#### WHAT YOU ARE ASKED TO DO:
Please return the lines below verbatim, beginning at the one that has "intros level fuel" and stopping after the one that has "Theorem sbj_dump_parse v", and add no other lines.

#### DATA SECTION:

Lemma cosine_spec_sym : forall a b, cosine_spec a b = cosine_spec b a.
Proof.
  intros a b. unfold cosine_spec.
  destruct a as [|x a], b as [|y b]; try reflexivity.
  rewrite (Nat.eqb_sym (length (x :: a))).
  rewrite (fmul_comm (norm (x :: a))).
  unfold dot. now rewrite dot_comm_from.
Qed.

End CosineFacts.

(** C6: [cosine_similarity(a, b)] raises nothing and returns
    [dot(a,b) / (||a|| * ||b||)], the sums, roots, product and quotient
    taken in double precision; it returns negative infinity when a vector
    is empty, the dimensions differ or the denominator compares equal to
    zero. *)
Theorem cosine_similarity_formula :
  forall a b : list PyNum.float,
    Search.cosine_similarity a b
    = Some
        (if (length a =? 0)%nat || (length b =? 0)%nat
            || negb (length a =? length b)%nat
         then PyNum.neg_inf
         else if PyNum.feqb (PyNum.fmul (Search.norm a) (Search.norm b))
                   PyNum.zero
         then PyNum.neg_inf
         else PyNum.fdiv (Search.dot a b)
                (PyNum.fmul (Search.norm a) (Search.norm b))).
Proof.
  intros a b. rewrite CosineFacts.cosine_similarity_spec.
  unfold Search.cosine_spec.
  destruct a as [|x a], b as [|y b]; reflexivity.
Qed.
(* ===== verification/Util.v ===== *)
(** * Shared C utilities ([c/src/util.c], [c/include/sb/util.h])

    Error values, string helpers, growable buffers, splitting and joining, and
    the base64 / hex / URL encodings.  Buffers are modelled by their contents;
    the capacity arithmetic that makes their writes stay in bounds is modelled
    and proved in section [Buffers]. *)

From S2P Require Import Prelude.

(** ** Errors *)

Inductive sb_code :=
  | SB_OK | SB_ERR_GENERIC | SB_ERR_NOT_FOUND | SB_ERR_VALIDATION | SB_ERR_CONFLICT
  | SB_ERR_SCRIPT | SB_ERR_IO | SB_ERR_UPSTREAM | SB_ERR_AUTH | SB_ERR_FORBIDDEN
  | SB_ERR_UNAVAILABLE | SB_ERR_BAD_JSON.

#[export] Instance sb_code_eq_dec : EqDecision sb_code.
Proof. solve_decision. Defined.

Record sb_err := mk_err { err_code : sb_code; err_msg : bytes }.

(** A fallible call: its value, or the [sb_err] it filled in. *)
Inductive result (A : Type) : Type :=
  | Ok (a : A)
  | Err (e : sb_err).
Arguments Ok {A} a.
Arguments Err {A} e.

#[export] Instance result_ret : MRet result := @Ok.
#[export] Instance result_bind : MBind result :=
  fun A B f r => match r with Ok a => f a | Err e => Err e end.

Definition is_ok {A} (r : result A) : bool := match r with Ok _ => true | Err _ => false end.

(** [vsnprintf] keeps at most 1023 bytes of the message. *)
Definition sb_fail {A} (code : sb_code) (msg : bytes) : result A :=
  Err (mk_err code (take 1023 msg)).

Lemma bind_Ok {A B} (r : result A) (f : A -> result B) b :
  (r ≫= f) = Ok b -> exists a, r = Ok a /\ f a = Ok b.
Proof. destruct r; simpl; [eauto|done]. Qed.

Lemma Ok_inj {A} (a b : A) : Ok a = Ok b -> a = b.
Proof. congruence. Qed.

(** ** Character classes of the C locale *)

Definition isspace (c : ascii) : bool := (code c =? 32) || in_range 9 13 (code c).
Definition isdigit (c : ascii) : bool := in_range 48 57 (code c).
Definition isupper (c : ascii) : bool := in_range 65 90 (code c).
Definition islower (c : ascii) : bool := in_range 97 122 (code c).
Definition isalnum (c : ascii) : bool := isdigit c || isupper c || islower c.
Definition tolower (c : ascii) : ascii := if isupper c then chr (code c + 32) else c.
Definition sbj_parse_strict (text : bytes) : bytes + sbj :=
  match parse_outcome (parse_document text true) with
  | inl e => inl e
  | inr v => match sbj_validate_utf8 v with Ok _ => inr v | Err e => inl (err_msg e) end
  end.
Lemma printable_object m : printable (SBJ_OBJECT m) = true ->
  obj_sorted m /\ Forall (fun kv => printable (snd kv) = true /\ valid_utf8 (fst kv) = true) m.
Proof.
  unfold printable at 1. intros H. bool_facts. apply wf_object in H as [HS W]. split; [done|].
  cbn [utf8_clean floats_ok] in *. rewrite forallb_forall in *. apply Forall_forall. intros kv Hkv.
  rewrite Forall_forall in W. specialize (W kv Hkv). apply list_elem_of_In in Hkv.
  specialize (H0 kv Hkv). specialize (H1 kv Hkv). cbv beta in *. bool_facts. split; [|done].
  unfold printable. rewrite !andb_true_iff. done.
Qed.

(** Entering a container. *)
Lemma enter_round p c s :
  strip_ws (p_rest p) = chr c :: s -> 0 <= c < 256 ->
  peek (skip_ws p) = c /\ p_depth (skip_ws p) = p_depth p /\
  exists q, skip_ws (advance 1 (deeper 1 (skip_ws p))) = q /\ p_rest q = strip_ws s /\
            p_depth q = p_depth p + 1 /\ (length (p_rest q) < length (p_rest p))%nat.
Proof.
  intros Hp Hc. destruct (skip_ws_peek p c s Hp Hc) as (P1 & P2 & P3). split; [done|split; [done|]].
  eexists. split; [done|]. destruct (skip_ws_rest (advance 1 (deeper 1 (skip_ws p)))) as [E D].
  rewrite E, D. change (p_rest (advance 1 (deeper 1 (skip_ws p)))) with (p_rest (advance 1 (skip_ws p))).
  rewrite P2. split; [done|]. split; [simpl; lia|].
  pose proof (strip_ws_le (p_rest p)) as L. rewrite Hp in L. pose proof (strip_ws_le s). simpl in L. lia.
Qed.

(** The closing bracket of an empty container. *)
Lemma close_round (q : parser_t) (c : Z) t (v : sbj) d :
  p_rest q = chr c :: t -> p_depth q = d + 1 -> reads (POk v (deeper (-1) (advance 1 q))) v t d.
Proof. intros Hq Hd. eexists. split; [done|]. simpl. rewrite Hq. split; [done|]. lia. Qed.

Lemma starts_peek q w b t :
  starts w b -> p_rest q = w ++ t ->
  (peek q =? 93) = false /\ (peek q =? 125) = false /\ strip_ws (p_rest q) = w ++ t.
Proof.
  intros Hs Hq. pose proof (strip_ws_starts w b t Hs) as E. destruct Hs as [(c & w' & -> & _ & H1 & H2 & _)].
  unfold peek. rewrite Hq. cbn [app]. by rewrite !eqb_false.
Qed.

Lemma array_round l : Forall value_round l -> value_round (SBJ_ARRAY l).
Proof.
  intros IH level fuel p t Hv Hn Hp Ht Hf. destruct fuel as [|fuel]; [lia|]. cbn [nests] in Hn.
  apply andb_true_iff in Hn as [Hd Hn]. bool_facts. apply printable_array in Hv.
  set (s := match l with [] => chr 93 :: t | x :: items => newline_indent indent (S level) ++
    dump_value indent x (S level) ++ dump_tail indent level items ++ newline_indent indent level ++ chr 93 :: t end).
  assert (Hs : strip_ws (p_rest p) = chr 91 :: s).
  { rewrite Hp. destruct l; [done|]. rewrite dump_array, <- !app_assoc. done. }
  destruct (enter_round p 91 s Hs ltac:(lia)) as (P & D & q & Q & Rq & Dq & Lq).
  cbn [parse_value]. cbv zeta. rewrite P, D, Q. cbn [Z.ltb Z.compare Z.eqb Pos.eqb]. rewrite ltb_false by lia.
  destruct l as [|x items]; unfold s in Rq.
  - rewrite strip_ws_char in Rq by done. assert (P93 : peek q = 93) by (unfold peek; by rewrite Rq).
    rewrite P93. by eapply close_round.
  - assert (Px : printable x = true) by (cbn [forallb] in Hv; by bool_facts).
    pose proof (dump_starts indent x (S level) Px) as Sx.
    rewrite strip_ws_newline, (strip_ws_starts _ _ _ Sx) in Rq.
    destruct (starts_peek q _ _ _ Sx Rq) as (-> & _ & Rs).
    replace (p_depth p) with (p_depth q - 1) by lia. apply (elements_round level items x []); try done; [|lia].
    by replace (SBJ_MAX_DEPTH - p_depth q) with (SBJ_MAX_DEPTH - p_depth p - 1) by lia.
Qed.

Lemma object_round m : Forall (fun kv => value_round (snd kv)) m -> value_round (SBJ_OBJECT m).
Proof.
  intros IH level fuel p t Hv Hn Hp Ht Hf. destruct fuel as [|fuel]; [lia|]. cbn [nests] in Hn.
  apply andb_true_iff in Hn as [Hd Hn]. bool_facts. apply printable_object in Hv as [HS HP].
  set (s := match m with [] => chr 125 :: t | kv :: m => newline_indent indent (S level) ++
    dump_member indent level kv ++ dump_members_tail indent level m ++ newline_indent indent level ++ chr 125 :: t end).
  assert (Hs : strip_ws (p_rest p) = chr 123 :: s).
  { rewrite Hp. destruct m; [done|]. rewrite dump_object, <- !app_assoc. done. }
  destruct (enter_round p 123 s Hs ltac:(lia)) as (P & D & q & Q & Rq & Dq & Lq).
  cbn [parse_value]. cbv zeta. rewrite P, D, Q. cbn [Z.ltb Z.compare Z.eqb Pos.eqb]. rewrite ltb_false by lia.
  destruct m as [|kv m]; unfold s in Rq.
  - rewrite strip_ws_char in Rq by done. assert (P125 : peek q = 125) by (unfold peek; by rewrite Rq).
    rewrite P125. by eapply close_round.
  - rewrite strip_ws_newline, strip_member in Rq.
    assert (P34 : peek q = 34) by (unfold peek; by rewrite Rq). rewrite P34. cbn [Z.eqb Pos.eqb].
    replace (p_depth p) with (p_depth q - 1) by lia.
    apply (members_round level m kv []); [|done|by rewrite Rq, strip_member|lia].
    rewrite forallb_forall in Hn. apply Forall_forall. intros x Hx. rewrite Forall_forall in IH, HP.
    destruct (HP x Hx) as [Px Vx]. split; [by apply IH|]. split; [done|split; [done|]].
    replace (SBJ_MAX_DEPTH - p_depth q) with (SBJ_MAX_DEPTH - p_depth p - 1) by lia.
    by apply Hn, list_elem_of_In.
Qed.

Lemma value_round_all v : value_round v.
Proof.
  induction v as [| | | | | |l IH|m IH] using sbj_ind; [..|by apply array_round|by apply object_round];
    intros level fuel p t Hv Hn Hp Ht Hf; (destruct fuel; [lia|]); by eapply parse_value_scalar.
Qed.
End Round.

Lemma document_round strict indent v :
  printable v = true -> nests v SBJ_MAX_DEPTH = true ->
  parse_outcome (parse_document (dump_value indent v 0) strict) = inr v.
Proof.
  intros Hv Hn. set (text := dump_value indent v 0).
  destruct (value_round_all strict indent v 0%nat (parse_fuel text) (mk_parser text 0 0) []) as (q & E & Rq & _);
    [done|done| |done|unfold parse_fuel; simpl; lia|].
  - cbn [p_rest]. rewrite <- (app_nil_r text). apply (strip_ws_starts _ (is_scalar v)). by apply dump_starts.
  - unfold parse_document. rewrite E. cbn [pbind]. destruct (skip_ws_rest q) as [R _]. rewrite Rq in R.
    by rewrite R.
Qed.

(** C6: serialised JSON parses back.  For a well-formed value whose strings are
    UTF-8, whose nesting is within the parser's limit and whose floats print
    digits that read back, [sbj_parse] and [sbj_parse_strict] of [sbj_dump] give
    the value again, at every indentation. *)
Theorem sbj_dump_parse v indent :
  sbj_wf v = true -> sbj_validate_utf8 v = Ok tt -> nests v SBJ_MAX_DEPTH = true -> floats_ok v = true ->
  sbj_parse (sbj_dump (Some v) indent) = Some v /\ sbj_parse_strict (sbj_dump (Some v) indent) = inr v.
Proof.
  intros W U N F. assert (P : printable v = true).
  { unfold printable. rewrite W, F. apply validate_utf8_clean in U. by rewrite U. }
  unfold sbj_parse, sbj_parse_msg, sbj_parse_strict. cbn [sbj_dump].
  by rewrite !document_round, U by done.
Qed.

Definition sample_value : sbj :=
  SBJ_OBJECT [(bs "a", SBJ_ARRAY [SBJ_INT (-9223372036854775808); SBJ_UINT 18446744073709551615]);
              (bs "b", SBJ_FLOAT (S754_finite false 7205759403792794 (-56)));
              (bs "c", SBJ_OBJECT [(bs "d", SBJ_STRING (chr 34 :: chr 10 :: chr 1 :: bs "x"))])].
(** [index_or_null] followed by [set_get] of a fresh container when the slot is
    null. *)
Definition index_or_fresh (fresh : sbj) (object : sbj) (key : string) : sbj * option sbj :=
  let (object, slot) := index_or_null object key in
  if sbj_is_null slot then set_get object key fresh else (object, slot).

(** ** Rule validation *)

Definition check_outbound (allowed : sbj) (rule : sbj) : result unit :=
  match sbj_get (Some rule) "outbound" with
  | Some (SBJ_STRING t) =>
      match sbj_getn (Some allowed) t with
      | Some _ => Ok tt
      | None => sb_fail SB_ERR_SCRIPT (bs "generated rule references unknown outbound tag: " ++ cstr t)
      end
  | _ => Ok tt
  end.

(** One rule: its outbound, then the rules nested in it.  The nested array is
    reached through the index [obj_find] gives, which keeps the recursion
    structural. *)
Fixpoint validate_rule (allowed : sbj) (rule : sbj) {struct rule} : result unit :=
  _ ← check_outbound allowed rule;
  match rule with
  | SBJ_OBJECT m =>
      let (i, found) := obj_find m (bs "rules") in
      if found then
        (fix nth (l : list (bytes * sbj)) (i : nat) : result unit :=
           match l, i with
           | (_, SBJ_ARRAY rules) :: _, O =>
               (fix all (rules : list sbj) : result unit :=
                  match rules with
                  | [] => Ok tt
                  | r :: rules' => _ ← validate_rule allowed r; all rules'
                  end) rules
           | _ :: l', S i' => nth l' i'
           | _, _ => Ok tt
           end) m i
      else Ok tt
  | _ => Ok tt
  end.

Fixpoint validate_rule_tags (rules : list sbj) (allowed : sbj) : result unit :=
  match rules with
  | [] => Ok tt
  | r :: rules' => _ ← validate_rule allowed r; validate_rule_tags rules' allowed
  end.

(** ** Clash API *)

Definition inject_clash_api (config : sbj) (request : sb_render_request) : sbj :=
  if (length (rq_clash_controller request) =? 0)%nat || negb (sbj_is_object (Some config)) then config
  else
    let existing := sbj_get (Some config) "experimental" in
    if sbj_is_object existing && sbj_has existing "clash_api" then config
    else
      let (config, experimental) := index_or_fresh (SBJ_OBJECT []) config "experimental" in
      match experimental with
      | Some (SBJ_OBJECT m) =>
          let clash_api := sbj_set (SBJ_OBJECT []) "external_controller" (SBJ_STRING (rq_clash_controller request)) in
          let clash_api := if (length (rq_clash_secret request) =? 0)%nat then clash_api
                           else sbj_set clash_api "secret" (SBJ_STRING (rq_clash_secret request)) in
          sbj_set config "experimental" (sbj_set (SBJ_OBJECT m) "clash_api" clash_api)
      | _ => config
      end.

Definition disable_clash_dashboard (config : sbj) : sbj :=
  match sbj_get (Some config) "experimental" with
  | Some (SBJ_OBJECT m) =>
      match sbj_get (Some (SBJ_OBJECT m)) "clash_api" with
      | Some (SBJ_OBJECT a) =>
          let api := snd (sbj_del (SBJ_OBJECT a) "external_ui") in
          let api := snd (sbj_del api "external_ui_download_url") in
          let api := snd (sbj_del api "external_ui_download_detour") in
          sbj_set config "experimental" (sbj_set (SBJ_OBJECT m) "clash_api" api)
      | _ => config
      end
  | _ => config
  end.

(** ** Control plane route *)

(** What follows the first occurrence of [needle] ([strstr]). *)
Fixpoint after_first (needle s : bytes) : option bytes :=
  if bytes_eqb (take (length needle) s) needle then Some (drop (length needle) s)
  else match s with [] => None | _ :: s' => after_first needle s' end.
(* ===== verification/RenderProofs.v ===== *)
(** * Guarantees of the rendered configuration

    The pipeline of [sb_config_renderer_render] keeps the configuration a
    well-formed object; the server's protected rules end up first, rule scripts
    only name outbounds that exist, and the dashboard keys are removed. *)

From S2P Require Import Prelude Util Json JsonText JsonUtf8 JsonSafe JsonRound Types Script Renderer RendererProofs.

(** ** Slots of an object *)

(** [object'] is [object] except at [key], where it holds [slot]. *)
Definition slot_of (object object' : sbj) (key : string) (slot : option sbj) : Prop :=
  good_object object' /\ slot = sbj_get (Some object') key /\ (forall v, slot = Some v -> sbj_wf v = true) /\
  forall k, k <> key -> sbj_get (Some object') k = sbj_get (Some object) k.

Lemma get_set_eq o k v : good_object o -> sbj_get (Some (sbj_set o k v)) k = Some v.
Proof. intros [W O]. rewrite sbj_get_set by done. by rewrite String.eqb_refl. Qed.

Lemma get_set_ne o k v k' : good_object o -> k' <> k -> sbj_get (Some (sbj_set o k v)) k' = sbj_get (Some o) k'.
Proof. intros [W O] N. rewrite sbj_get_set by done. destruct (String.eqb_spec k k'); [congruence|done]. Qed.

Lemma slot_set o k v : good_object o -> sbj_wf v = true -> slot_of o (sbj_set o k v) k (Some v).
Proof.
  intros G W. split; [by apply good_set|]. split; [by rewrite get_set_eq|]. split; [by intros ? [= <-]|].
  intros k' N. by apply get_set_ne.
Qed.

Lemma slot_get o k : good_object o -> slot_of o o k (sbj_get (Some o) k).
Proof. intros G. split; [done|]. split; [done|]. split; [intros v; apply wf_get, G|done]. Qed.

Lemma index_or_null_slot o k o' s : good_object o -> index_or_null o k = (o', s) -> slot_of o o' k s.
Proof.
  intros G. unfold index_or_null. destruct (sbj_get (Some o) k) as [v|] eqn:E.
  - intros [<- <-]%pair_inj. rewrite <- E. by apply slot_get.
  - intros [<- <-]%pair_inj. rewrite get_set_eq by done. by apply slot_set.
Qed.

Lemma index_or_fresh_slot fresh o k o' s :
  good_object o -> sbj_wf fresh = true -> index_or_fresh fresh o k = (o', s) -> slot_of o o' k s.
Proof.
  intros G W. unfold index_or_fresh. destruct (index_or_null o k) as [o1 s1] eqn:E.
  apply index_or_null_slot in E as (G1 & E1 & W1 & N1); [|done]. case_if.
  - unfold set_get. intros [<- <-]%pair_inj. rewrite get_set_eq by done.
    destruct (slot_set o1 k fresh G1 W) as (G2 & E2 & W2 & N2). repeat split; try done; [by destruct G2..|].
    intros k' N. rewrite N2, N1 by done. done.
  - by intros [<- <-]%pair_inj.
Qed.

(** ** Stages that keep the configuration a well-formed object *)

Definition request_wf (rq : sb_render_request) : Prop :=
  sbj_wf (rq_profile rq) = true /\ Forall node_wf (rq_nodes rq) /\ Z.of_nat (length (rq_nodes rq)) < 2 ^ 32 /\
  sbj_wf (rq_host_context rq) = true /\ sbj_wf (rq_priority_route_rules rq) = true /\
  sbj_wf (rq_network_outbounds rq) = true.

Lemma wf_items_Forall a : sbj_wf a = true -> Forall (fun v => sbj_wf v = true) (arr_items (Some a)).
Proof. intros W. apply Forall_forall. intros v. by apply wf_items. Qed.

#### WRITTEN REPLY:
    intros level fuel p t Hv Hn Hp Ht Hf; (destruct fuel; [lia|]); by eapply parse_value_scalar.
Qed.
End Round.

Lemma document_round strict indent v :
  printable v = true -> nests v SBJ_MAX_DEPTH = true ->
  parse_outcome (parse_document (dump_value indent v 0) strict) = inr v.
Proof.
  intros Hv Hn. set (text := dump_value indent v 0).
  destruct (value_round_all strict indent v 0%nat (parse_fuel text) (mk_parser text 0 0) []) as (q & E & Rq & _);
    [done|done| |done|unfold parse_fuel; simpl; lia|].
  - cbn [p_rest]. rewrite <- (app_nil_r text). apply (strip_ws_starts _ (is_scalar v)). by apply dump_starts.
  - unfold parse_document. rewrite E. cbn [pbind]. destruct (skip_ws_rest q) as [R _]. rewrite Rq in R.
    by rewrite R.
Qed.

(** C6: serialised JSON parses back.  For a well-formed value whose strings are
    UTF-8, whose nesting is within the parser's limit and whose floats print
    digits that read back, [sbj_parse] and [sbj_parse_strict] of [sbj_dump] give
    the value again, at every indentation. *)
Theorem sbj_dump_parse v indent :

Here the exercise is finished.